▸ To do
Here are some records. Print all of them exactly.

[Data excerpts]
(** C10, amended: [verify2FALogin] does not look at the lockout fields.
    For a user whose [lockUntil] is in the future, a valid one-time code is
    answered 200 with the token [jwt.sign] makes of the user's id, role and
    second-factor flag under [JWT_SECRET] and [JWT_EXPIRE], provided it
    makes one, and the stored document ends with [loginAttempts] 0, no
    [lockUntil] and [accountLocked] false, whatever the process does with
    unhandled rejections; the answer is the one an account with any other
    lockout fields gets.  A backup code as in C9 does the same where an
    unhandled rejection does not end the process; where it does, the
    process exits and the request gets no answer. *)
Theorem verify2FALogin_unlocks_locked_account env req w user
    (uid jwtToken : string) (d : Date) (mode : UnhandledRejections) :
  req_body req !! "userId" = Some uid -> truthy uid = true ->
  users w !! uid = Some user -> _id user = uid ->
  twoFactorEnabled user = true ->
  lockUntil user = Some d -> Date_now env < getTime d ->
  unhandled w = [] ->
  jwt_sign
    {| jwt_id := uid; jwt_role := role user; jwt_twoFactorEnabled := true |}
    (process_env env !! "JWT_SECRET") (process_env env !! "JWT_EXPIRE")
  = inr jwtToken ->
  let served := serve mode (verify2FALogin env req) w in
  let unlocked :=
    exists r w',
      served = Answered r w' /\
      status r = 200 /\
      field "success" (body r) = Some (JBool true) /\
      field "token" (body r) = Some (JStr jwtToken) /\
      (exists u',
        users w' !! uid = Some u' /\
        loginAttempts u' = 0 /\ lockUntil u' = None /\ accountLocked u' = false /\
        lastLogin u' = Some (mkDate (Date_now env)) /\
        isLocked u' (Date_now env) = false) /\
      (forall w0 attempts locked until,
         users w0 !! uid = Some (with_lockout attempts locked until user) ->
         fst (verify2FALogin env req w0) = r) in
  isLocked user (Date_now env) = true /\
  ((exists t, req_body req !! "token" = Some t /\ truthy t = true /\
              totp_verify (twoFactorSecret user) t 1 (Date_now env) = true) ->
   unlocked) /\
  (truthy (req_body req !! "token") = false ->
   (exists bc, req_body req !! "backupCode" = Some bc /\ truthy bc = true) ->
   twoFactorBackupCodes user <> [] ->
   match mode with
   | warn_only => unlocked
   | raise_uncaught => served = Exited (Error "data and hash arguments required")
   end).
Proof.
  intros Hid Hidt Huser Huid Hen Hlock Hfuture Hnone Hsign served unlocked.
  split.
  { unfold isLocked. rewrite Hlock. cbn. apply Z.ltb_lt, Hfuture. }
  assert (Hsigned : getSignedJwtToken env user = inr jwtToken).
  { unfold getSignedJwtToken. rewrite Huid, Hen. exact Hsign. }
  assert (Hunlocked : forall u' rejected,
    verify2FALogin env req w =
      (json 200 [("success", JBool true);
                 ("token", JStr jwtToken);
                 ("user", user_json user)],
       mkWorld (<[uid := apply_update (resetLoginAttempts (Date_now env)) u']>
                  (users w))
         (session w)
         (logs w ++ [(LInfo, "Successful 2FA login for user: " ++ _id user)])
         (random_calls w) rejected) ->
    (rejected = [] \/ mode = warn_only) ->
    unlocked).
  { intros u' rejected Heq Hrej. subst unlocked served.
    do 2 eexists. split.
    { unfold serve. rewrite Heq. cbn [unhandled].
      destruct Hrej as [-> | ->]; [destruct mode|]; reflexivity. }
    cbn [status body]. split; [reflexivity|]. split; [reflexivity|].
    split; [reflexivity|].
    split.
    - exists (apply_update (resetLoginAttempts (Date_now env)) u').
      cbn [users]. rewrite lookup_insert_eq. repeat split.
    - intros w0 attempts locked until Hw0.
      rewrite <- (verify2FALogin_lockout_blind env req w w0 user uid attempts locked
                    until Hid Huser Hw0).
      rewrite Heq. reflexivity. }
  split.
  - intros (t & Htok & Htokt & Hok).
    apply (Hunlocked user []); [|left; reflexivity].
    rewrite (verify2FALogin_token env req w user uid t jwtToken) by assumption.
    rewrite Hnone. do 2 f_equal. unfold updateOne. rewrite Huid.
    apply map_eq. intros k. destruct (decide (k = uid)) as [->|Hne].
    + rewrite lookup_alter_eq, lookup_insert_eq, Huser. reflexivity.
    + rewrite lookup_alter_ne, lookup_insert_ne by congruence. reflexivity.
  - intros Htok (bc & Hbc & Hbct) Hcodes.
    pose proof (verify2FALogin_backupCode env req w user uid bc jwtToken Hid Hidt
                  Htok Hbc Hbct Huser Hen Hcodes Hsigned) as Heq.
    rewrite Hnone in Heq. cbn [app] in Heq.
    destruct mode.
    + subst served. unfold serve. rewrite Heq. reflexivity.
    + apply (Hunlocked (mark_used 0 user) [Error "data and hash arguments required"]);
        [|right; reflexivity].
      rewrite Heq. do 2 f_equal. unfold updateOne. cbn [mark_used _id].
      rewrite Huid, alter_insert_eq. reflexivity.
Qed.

▸ Answer box
(** C10, amended: [verify2FALogin] does not look at the lockout fields.
    For a user whose [lockUntil] is in the future, a valid one-time code is
    answered 200 with the token [jwt.sign] makes of the user's id, role and
    second-factor flag under [JWT_SECRET] and [JWT_EXPIRE], provided it
    makes one, and the stored document ends with [loginAttempts] 0, no
    [lockUntil] and [accountLocked] false, whatever the process does with
    unhandled rejections; the answer is the one an account with any other
    lockout fields gets.  A backup code as in C9 does the same where an
    unhandled rejection does not end the process; where it does, the
    process exits and the request gets no answer. *)
Theorem verify2FALogin_unlocks_locked_account env req w user
    (uid jwtToken : string) (d : Date) (mode : UnhandledRejections) :
  req_body req !! "userId" = Some uid -> truthy uid = true ->
  users w !! uid = Some user -> _id user = uid ->
  twoFactorEnabled user = true ->
  lockUntil user = Some d -> Date_now env < getTime d ->
  unhandled w = [] ->
  jwt_sign
    {| jwt_id := uid; jwt_role := role user; jwt_twoFactorEnabled := true |}
    (process_env env !! "JWT_SECRET") (process_env env !! "JWT_EXPIRE")
  = inr jwtToken ->
  let served := serve mode (verify2FALogin env req) w in
  let unlocked :=
    exists r w',
      served = Answered r w' /\
      status r = 200 /\
      field "success" (body r) = Some (JBool true) /\
      field "token" (body r) = Some (JStr jwtToken) /\
      (exists u',
        users w' !! uid = Some u' /\
        loginAttempts u' = 0 /\ lockUntil u' = None /\ accountLocked u' = false /\
        lastLogin u' = Some (mkDate (Date_now env)) /\
        isLocked u' (Date_now env) = false) /\
      (forall w0 attempts locked until,
         users w0 !! uid = Some (with_lockout attempts locked until user) ->
         fst (verify2FALogin env req w0) = r) in
  isLocked user (Date_now env) = true /\
  ((exists t, req_body req !! "token" = Some t /\ truthy t = true /\
              totp_verify (twoFactorSecret user) t 1 (Date_now env) = true) ->
   unlocked) /\
  (truthy (req_body req !! "token") = false ->
   (exists bc, req_body req !! "backupCode" = Some bc /\ truthy bc = true) ->
   twoFactorBackupCodes user <> [] ->
   match mode with
   | warn_only => unlocked
   | raise_uncaught => served = Exited (Error "data and hash arguments required")
   end).
Proof.
  intros Hid Hidt Huser Huid Hen Hlock Hfuture Hnone Hsign served unlocked.
  split.
  { unfold isLocked. rewrite Hlock. cbn. apply Z.ltb_lt, Hfuture. }
  assert (Hsigned : getSignedJwtToken env user = inr jwtToken).
  { unfold getSignedJwtToken. rewrite Huid, Hen. exact Hsign. }
  assert (Hunlocked : forall u' rejected,
    verify2FALogin env req w =
      (json 200 [("success", JBool true);
                 ("token", JStr jwtToken);
                 ("user", user_json user)],
       mkWorld (<[uid := apply_update (resetLoginAttempts (Date_now env)) u']>
                  (users w))
         (session w)
         (logs w ++ [(LInfo, "Successful 2FA login for user: " ++ _id user)])
         (random_calls w) rejected) ->
    (rejected = [] \/ mode = warn_only) ->
    unlocked).
  { intros u' rejected Heq Hrej. subst unlocked served.
    do 2 eexists. split.
    { unfold serve. rewrite Heq. cbn [unhandled].
      destruct Hrej as [-> | ->]; [destruct mode|]; reflexivity. }
    cbn [status body]. split; [reflexivity|]. split; [reflexivity|].
    split; [reflexivity|].
    split.
    - exists (apply_update (resetLoginAttempts (Date_now env)) u').
      cbn [users]. rewrite lookup_insert_eq. repeat split.
    - intros w0 attempts locked until Hw0.
      rewrite <- (verify2FALogin_lockout_blind env req w w0 user uid attempts locked
                    until Hid Huser Hw0).
      rewrite Heq. reflexivity. }
  split.
  - intros (t & Htok & Htokt & Hok).
    apply (Hunlocked user []); [|left; reflexivity].
    rewrite (verify2FALogin_token env req w user uid t jwtToken) by assumption.
    rewrite Hnone. do 2 f_equal. unfold updateOne. rewrite Huid.
    apply map_eq. intros k. destruct (decide (k = uid)) as [->|Hne].
    + rewrite lookup_alter_eq, lookup_insert_eq, Huser. reflexivity.
    + rewrite lookup_alter_ne, lookup_insert_ne by congruence. reflexivity.
  - intros Htok (bc & Hbc & Hbct) Hcodes.
    pose proof (verify2FALogin_backupCode env req w user uid bc jwtToken Hid Hidt
                  Htok Hbc Hbct Huser Hen Hcodes Hsigned) as Heq.
    rewrite Hnone in Heq. cbn [app] in Heq.
    destruct mode.
    + subst served. unfold serve. rewrite Heq. reflexivity.
    + apply (Hunlocked (mark_used 0 user) [Error "data and hash arguments required"]);
        [|right; reflexivity].
      rewrite Heq. do 2 f_equal. unfold updateOne. cbn [mark_used _id].
      rewrite Huid, alter_insert_eq. reflexivity.
Qed.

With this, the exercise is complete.